Input data.
#####

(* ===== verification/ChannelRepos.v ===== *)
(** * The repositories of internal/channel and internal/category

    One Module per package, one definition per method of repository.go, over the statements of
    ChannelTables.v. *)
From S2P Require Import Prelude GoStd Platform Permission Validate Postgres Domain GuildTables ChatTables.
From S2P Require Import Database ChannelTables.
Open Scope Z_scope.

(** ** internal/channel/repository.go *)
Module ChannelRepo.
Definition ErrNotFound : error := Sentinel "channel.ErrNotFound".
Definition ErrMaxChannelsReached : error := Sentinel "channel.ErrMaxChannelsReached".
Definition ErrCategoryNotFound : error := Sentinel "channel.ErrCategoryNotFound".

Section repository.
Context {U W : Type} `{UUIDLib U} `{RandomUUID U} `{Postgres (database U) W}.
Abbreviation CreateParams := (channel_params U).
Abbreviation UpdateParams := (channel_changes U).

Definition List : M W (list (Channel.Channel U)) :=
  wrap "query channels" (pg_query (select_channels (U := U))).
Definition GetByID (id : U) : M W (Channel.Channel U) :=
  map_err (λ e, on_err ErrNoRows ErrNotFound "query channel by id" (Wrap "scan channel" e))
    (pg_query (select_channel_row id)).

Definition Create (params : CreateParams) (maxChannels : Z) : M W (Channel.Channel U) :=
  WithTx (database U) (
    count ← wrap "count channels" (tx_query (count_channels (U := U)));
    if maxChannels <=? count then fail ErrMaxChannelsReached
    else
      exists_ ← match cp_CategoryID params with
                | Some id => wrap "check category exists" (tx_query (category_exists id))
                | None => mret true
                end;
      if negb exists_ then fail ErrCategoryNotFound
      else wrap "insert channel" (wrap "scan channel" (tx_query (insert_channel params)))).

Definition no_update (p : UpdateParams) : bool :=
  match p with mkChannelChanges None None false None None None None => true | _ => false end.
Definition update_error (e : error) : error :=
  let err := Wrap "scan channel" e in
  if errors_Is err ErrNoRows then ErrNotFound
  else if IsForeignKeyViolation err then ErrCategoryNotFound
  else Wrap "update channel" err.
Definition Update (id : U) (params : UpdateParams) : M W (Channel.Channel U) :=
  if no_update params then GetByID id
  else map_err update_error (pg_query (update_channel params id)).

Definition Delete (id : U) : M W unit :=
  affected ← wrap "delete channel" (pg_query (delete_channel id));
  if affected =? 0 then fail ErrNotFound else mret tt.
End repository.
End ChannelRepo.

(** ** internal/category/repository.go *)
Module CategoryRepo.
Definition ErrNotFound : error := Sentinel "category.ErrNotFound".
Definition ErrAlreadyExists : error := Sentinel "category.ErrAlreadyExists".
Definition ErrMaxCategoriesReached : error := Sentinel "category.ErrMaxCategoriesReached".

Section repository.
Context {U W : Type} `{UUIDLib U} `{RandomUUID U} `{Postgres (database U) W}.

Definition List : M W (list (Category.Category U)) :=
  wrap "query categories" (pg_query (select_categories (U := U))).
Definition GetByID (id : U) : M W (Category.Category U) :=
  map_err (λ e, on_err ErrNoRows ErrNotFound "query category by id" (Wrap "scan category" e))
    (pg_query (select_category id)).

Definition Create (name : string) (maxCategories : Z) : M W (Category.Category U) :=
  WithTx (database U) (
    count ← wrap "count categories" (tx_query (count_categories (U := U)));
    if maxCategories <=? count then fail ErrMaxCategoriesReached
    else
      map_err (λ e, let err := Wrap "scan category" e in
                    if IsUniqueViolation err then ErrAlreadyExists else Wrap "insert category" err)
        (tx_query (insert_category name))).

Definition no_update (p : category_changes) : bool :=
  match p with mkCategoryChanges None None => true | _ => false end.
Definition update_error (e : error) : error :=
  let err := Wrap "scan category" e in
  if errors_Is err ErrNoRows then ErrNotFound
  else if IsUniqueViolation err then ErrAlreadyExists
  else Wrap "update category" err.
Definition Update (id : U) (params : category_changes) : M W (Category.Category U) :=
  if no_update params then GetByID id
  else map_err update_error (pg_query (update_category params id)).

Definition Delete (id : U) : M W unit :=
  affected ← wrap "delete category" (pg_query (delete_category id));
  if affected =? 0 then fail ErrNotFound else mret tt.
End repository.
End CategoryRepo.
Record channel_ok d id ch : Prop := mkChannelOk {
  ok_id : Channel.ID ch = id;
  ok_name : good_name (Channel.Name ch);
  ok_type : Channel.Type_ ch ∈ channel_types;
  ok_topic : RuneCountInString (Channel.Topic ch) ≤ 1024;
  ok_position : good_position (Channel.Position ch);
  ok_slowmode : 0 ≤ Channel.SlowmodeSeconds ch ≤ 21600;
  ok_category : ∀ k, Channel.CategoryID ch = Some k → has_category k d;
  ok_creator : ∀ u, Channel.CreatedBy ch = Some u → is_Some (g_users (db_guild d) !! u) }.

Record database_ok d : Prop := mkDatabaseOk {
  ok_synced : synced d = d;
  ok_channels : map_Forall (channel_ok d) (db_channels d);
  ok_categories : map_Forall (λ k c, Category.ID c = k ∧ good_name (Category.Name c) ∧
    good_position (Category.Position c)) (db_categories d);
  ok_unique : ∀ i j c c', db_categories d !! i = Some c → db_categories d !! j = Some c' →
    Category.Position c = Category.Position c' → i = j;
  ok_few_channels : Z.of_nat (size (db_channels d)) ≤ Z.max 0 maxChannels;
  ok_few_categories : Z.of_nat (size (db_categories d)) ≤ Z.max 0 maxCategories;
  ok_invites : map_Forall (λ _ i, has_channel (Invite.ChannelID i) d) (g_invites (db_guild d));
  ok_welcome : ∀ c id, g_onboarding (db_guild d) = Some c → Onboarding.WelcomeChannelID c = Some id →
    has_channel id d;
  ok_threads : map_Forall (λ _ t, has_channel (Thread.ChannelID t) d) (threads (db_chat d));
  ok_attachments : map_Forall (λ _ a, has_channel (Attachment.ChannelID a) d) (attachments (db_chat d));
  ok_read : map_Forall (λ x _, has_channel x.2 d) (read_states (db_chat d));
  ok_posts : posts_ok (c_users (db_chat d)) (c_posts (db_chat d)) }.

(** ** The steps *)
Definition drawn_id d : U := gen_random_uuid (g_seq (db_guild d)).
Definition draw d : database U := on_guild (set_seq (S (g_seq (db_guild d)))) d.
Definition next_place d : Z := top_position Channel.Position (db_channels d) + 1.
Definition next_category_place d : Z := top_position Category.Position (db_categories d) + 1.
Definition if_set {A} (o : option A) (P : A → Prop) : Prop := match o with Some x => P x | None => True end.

#####

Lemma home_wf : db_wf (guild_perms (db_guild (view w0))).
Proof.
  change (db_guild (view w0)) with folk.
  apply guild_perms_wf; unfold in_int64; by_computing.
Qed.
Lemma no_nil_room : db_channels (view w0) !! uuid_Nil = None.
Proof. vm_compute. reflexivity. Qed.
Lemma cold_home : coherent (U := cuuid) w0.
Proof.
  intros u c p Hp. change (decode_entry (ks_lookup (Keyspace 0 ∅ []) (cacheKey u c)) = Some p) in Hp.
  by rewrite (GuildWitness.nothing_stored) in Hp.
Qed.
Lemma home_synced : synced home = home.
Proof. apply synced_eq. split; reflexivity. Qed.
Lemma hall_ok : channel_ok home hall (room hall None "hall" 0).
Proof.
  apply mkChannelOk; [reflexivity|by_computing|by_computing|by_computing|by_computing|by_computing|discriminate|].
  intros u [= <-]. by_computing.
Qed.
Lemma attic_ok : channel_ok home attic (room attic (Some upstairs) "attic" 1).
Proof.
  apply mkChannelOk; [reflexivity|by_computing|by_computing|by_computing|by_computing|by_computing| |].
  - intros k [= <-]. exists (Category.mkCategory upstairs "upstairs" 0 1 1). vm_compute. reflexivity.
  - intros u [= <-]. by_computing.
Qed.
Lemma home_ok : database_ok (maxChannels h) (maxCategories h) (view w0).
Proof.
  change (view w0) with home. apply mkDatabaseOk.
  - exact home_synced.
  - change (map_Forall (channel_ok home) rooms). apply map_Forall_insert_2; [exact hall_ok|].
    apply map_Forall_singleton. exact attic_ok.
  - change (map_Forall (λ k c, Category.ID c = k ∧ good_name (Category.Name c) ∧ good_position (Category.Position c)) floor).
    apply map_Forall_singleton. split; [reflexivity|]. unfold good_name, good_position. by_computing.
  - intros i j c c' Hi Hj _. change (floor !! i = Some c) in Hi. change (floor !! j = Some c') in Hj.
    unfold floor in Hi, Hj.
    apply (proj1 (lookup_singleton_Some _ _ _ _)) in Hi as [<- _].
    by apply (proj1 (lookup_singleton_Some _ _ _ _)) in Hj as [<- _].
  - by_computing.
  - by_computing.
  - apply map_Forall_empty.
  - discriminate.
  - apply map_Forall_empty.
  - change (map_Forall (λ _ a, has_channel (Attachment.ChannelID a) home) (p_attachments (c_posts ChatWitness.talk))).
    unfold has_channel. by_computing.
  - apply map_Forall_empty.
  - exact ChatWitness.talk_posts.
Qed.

#####

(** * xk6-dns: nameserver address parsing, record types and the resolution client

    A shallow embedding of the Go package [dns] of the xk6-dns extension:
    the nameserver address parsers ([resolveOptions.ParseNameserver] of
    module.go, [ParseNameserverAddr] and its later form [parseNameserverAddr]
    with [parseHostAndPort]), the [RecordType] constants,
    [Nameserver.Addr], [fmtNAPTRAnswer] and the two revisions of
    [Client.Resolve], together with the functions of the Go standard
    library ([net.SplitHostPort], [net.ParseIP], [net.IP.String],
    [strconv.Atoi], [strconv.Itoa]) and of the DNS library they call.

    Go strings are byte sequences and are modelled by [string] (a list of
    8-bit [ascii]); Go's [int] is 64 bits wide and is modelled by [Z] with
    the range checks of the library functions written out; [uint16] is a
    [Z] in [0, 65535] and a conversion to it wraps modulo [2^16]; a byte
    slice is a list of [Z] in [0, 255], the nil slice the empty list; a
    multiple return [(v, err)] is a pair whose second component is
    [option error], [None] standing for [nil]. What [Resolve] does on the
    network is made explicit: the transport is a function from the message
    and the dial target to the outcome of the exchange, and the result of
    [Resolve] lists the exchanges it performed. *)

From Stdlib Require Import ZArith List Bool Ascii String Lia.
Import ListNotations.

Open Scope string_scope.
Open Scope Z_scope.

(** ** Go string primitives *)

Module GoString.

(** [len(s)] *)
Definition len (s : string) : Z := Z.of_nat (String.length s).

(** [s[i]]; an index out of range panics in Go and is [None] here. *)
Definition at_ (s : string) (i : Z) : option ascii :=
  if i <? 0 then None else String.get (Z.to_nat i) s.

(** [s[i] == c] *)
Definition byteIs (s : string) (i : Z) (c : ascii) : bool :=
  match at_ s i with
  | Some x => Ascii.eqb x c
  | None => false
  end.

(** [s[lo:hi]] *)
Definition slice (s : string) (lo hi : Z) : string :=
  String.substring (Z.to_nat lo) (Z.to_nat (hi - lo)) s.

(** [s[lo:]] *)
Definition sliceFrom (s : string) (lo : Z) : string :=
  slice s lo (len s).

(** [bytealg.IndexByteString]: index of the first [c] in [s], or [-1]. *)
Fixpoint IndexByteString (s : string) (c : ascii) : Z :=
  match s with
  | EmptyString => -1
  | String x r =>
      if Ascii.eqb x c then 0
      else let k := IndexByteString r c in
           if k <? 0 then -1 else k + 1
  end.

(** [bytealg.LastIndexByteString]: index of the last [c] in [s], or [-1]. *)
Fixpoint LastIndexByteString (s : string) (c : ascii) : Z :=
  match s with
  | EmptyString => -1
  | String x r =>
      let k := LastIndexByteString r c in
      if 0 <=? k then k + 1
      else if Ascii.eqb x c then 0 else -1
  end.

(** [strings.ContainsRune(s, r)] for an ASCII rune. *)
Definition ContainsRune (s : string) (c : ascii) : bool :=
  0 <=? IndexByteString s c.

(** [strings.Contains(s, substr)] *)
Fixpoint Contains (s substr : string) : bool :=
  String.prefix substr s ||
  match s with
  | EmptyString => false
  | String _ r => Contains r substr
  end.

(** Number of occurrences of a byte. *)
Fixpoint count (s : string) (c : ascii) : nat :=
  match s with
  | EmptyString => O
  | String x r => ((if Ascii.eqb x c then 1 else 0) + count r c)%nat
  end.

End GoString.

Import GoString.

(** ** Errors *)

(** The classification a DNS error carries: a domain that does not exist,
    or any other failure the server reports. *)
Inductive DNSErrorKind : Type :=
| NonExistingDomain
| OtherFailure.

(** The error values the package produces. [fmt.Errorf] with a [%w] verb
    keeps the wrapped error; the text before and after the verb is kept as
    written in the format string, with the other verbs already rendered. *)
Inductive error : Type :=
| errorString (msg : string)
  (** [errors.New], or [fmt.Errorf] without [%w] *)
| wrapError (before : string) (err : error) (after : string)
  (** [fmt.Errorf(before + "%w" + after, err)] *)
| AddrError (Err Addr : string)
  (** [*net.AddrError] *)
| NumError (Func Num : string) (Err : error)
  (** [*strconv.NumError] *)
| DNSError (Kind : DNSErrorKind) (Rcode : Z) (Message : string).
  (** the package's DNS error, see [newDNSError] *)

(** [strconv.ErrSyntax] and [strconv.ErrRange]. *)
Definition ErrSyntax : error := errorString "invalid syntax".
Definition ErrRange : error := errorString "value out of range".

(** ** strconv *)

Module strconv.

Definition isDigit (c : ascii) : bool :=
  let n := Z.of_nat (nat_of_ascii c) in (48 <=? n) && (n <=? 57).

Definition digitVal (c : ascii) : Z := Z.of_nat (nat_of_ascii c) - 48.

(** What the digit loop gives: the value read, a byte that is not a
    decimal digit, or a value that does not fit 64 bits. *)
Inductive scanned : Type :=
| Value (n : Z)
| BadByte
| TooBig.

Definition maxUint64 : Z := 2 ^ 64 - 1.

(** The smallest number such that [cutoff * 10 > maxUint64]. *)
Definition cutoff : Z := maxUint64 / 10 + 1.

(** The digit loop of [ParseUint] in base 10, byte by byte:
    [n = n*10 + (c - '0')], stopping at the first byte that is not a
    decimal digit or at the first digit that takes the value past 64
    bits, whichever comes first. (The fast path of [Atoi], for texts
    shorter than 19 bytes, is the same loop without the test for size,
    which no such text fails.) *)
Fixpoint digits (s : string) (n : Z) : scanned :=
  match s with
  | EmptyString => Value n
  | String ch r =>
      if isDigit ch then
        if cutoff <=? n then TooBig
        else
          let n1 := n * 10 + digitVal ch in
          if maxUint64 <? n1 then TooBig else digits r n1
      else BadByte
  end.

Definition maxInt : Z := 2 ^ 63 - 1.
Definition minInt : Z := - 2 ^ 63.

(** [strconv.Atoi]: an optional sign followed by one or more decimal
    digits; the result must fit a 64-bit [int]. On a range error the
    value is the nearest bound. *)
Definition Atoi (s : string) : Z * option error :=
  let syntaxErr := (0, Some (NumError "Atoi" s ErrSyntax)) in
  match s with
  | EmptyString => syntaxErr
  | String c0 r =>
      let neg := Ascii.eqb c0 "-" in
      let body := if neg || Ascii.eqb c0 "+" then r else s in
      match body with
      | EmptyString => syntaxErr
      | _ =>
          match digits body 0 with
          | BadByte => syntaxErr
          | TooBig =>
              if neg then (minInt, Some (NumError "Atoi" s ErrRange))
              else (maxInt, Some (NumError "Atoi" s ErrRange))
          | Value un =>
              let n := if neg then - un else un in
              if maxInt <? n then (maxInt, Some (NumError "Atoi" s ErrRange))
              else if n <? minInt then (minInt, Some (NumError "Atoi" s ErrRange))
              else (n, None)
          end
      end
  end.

#####

What you should do. All lines above from the one containing "(* ===== verification/ChannelRepos.v ===== *)" to the one containing "Definition GetByID (id : U) : M W (Channel.Channel" must be repeated exactly, both lines included, and no others.

Expected output.
(* ===== verification/ChannelRepos.v ===== *)
(** * The repositories of internal/channel and internal/category

    One Module per package, one definition per method of repository.go, over the statements of
    ChannelTables.v. *)
From S2P Require Import Prelude GoStd Platform Permission Validate Postgres Domain GuildTables ChatTables.
From S2P Require Import Database ChannelTables.
Open Scope Z_scope.

(** ** internal/channel/repository.go *)
Module ChannelRepo.
Definition ErrNotFound : error := Sentinel "channel.ErrNotFound".
Definition ErrMaxChannelsReached : error := Sentinel "channel.ErrMaxChannelsReached".
Definition ErrCategoryNotFound : error := Sentinel "channel.ErrCategoryNotFound".

Section repository.
Context {U W : Type} `{UUIDLib U} `{RandomUUID U} `{Postgres (database U) W}.
Abbreviation CreateParams := (channel_params U).
Abbreviation UpdateParams := (channel_changes U).

Definition List : M W (list (Channel.Channel U)) :=
  wrap "query channels" (pg_query (select_channels (U := U))).
Definition GetByID (id : U) : M W (Channel.Channel U) :=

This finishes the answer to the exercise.